_HOW TO COMPLETE THIS TASK_:
Once the line containing "deleg_inv m' /\" is found in the records below, return it and each following line exactly, up to and including the line containing "gc_rest, <- (put_rest", and nothing else.

----------------------------------------

(** [unindex] after the record left its file's list. *)
Lemma remove_unindex m i e r l1 l2 g cd : deleg_inv m -> entry_of m i = e -> fe_records e = l1 ++ r :: l2 ->
  g = fe_guards e ->
  let m' := unindex r (put_entry i (FEntry (l1 ++ l2) g cd) m) in
  deleg_inv m' /\ (forall j, entry_of m' j = if decide (i = j) then FEntry (l1 ++ l2) g cd else entry_of m j).
Proof.
  intros Hi He Hl -> m'. assert (Hr : r ∈ recs m i) by (rewrite He, Hl; set_solver).
  pose proof (di_file _ _ Hi _ _ Hr) as Hid.
  assert (Hent : forall j, entry_of m' j = if decide (i = j) then FEntry (l1 ++ l2) (fe_guards e) cd else entry_of m j).
  { intros j. unfold m', unindex. rewrite gc_entry_of, <- entry_put. by destruct (is_live r). }
  split; [|done].
  assert (Hrest : rest m' i ≡ₚ rest m i).
  { unfold m', unindex. rewrite Hid, gc_rest, <- (put_rest i (FEntry (l1 ++ l2) (fe_guards e) cd) m). by destruct (is_live r). }
  assert (Hf : index_fields m' = (delete (other r) (by_stateid m), drop_client_other (dr_client r) (other r) (by_client m),
    (if is_live r then dec_live_client (dr_client r) (live_per_client m) else live_per_client m),
    (if is_live r then wrap_u64 (live_global m - 1) else live_global m), max_global m)).
  { unfold m', unindex. rewrite gc_fields. by destruct (is_live r). }
  injection Hf as F1 F2 F3 F4 F5.
  apply (inv_remove None m m' i r l1 l2); try done.
  - by rewrite He.
  - rewrite Hent, decide_True by done. done.
  - rewrite Hent, decide_True by done. by rewrite He.
  - intros j Hne. rewrite Hent, decide_False by done. done.
  - intros c _. unfold clist. rewrite F2. apply drop_client_other_spec.
  - intros c _. rewrite F3. unfold live_of. destruct (is_live r) eqn:Hlv; simpl; [|lia].
    destruct (live_counted m i r Hi Hr Hlv) as [Hp _]. by apply dec_live_spec.
  - rewrite F4. destruct (is_live r) eqn:Hlv; simpl; [|lia].
    destruct (live_counted m i r Hi Hr Hlv) as [_ Hp]. apply wrap_u64_id. bounds.
Qed.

----------------------------------------

_ANSWER BOX_:
  deleg_inv m' /\ (forall j, entry_of m' j = if decide (i = j) then FEntry (l1 ++ l2) g cd else entry_of m j).
Proof.
  intros Hi He Hl -> m'. assert (Hr : r ∈ recs m i) by (rewrite He, Hl; set_solver).
  pose proof (di_file _ _ Hi _ _ Hr) as Hid.
  assert (Hent : forall j, entry_of m' j = if decide (i = j) then FEntry (l1 ++ l2) (fe_guards e) cd else entry_of m j).
  { intros j. unfold m', unindex. rewrite gc_entry_of, <- entry_put. by destruct (is_live r). }
  split; [|done].
  assert (Hrest : rest m' i ≡ₚ rest m i).
  { unfold m', unindex. rewrite Hid, gc_rest, <- (put_rest i (FEntry (l1 ++ l2) (fe_guards e) cd) m). by destruct (is_live r). }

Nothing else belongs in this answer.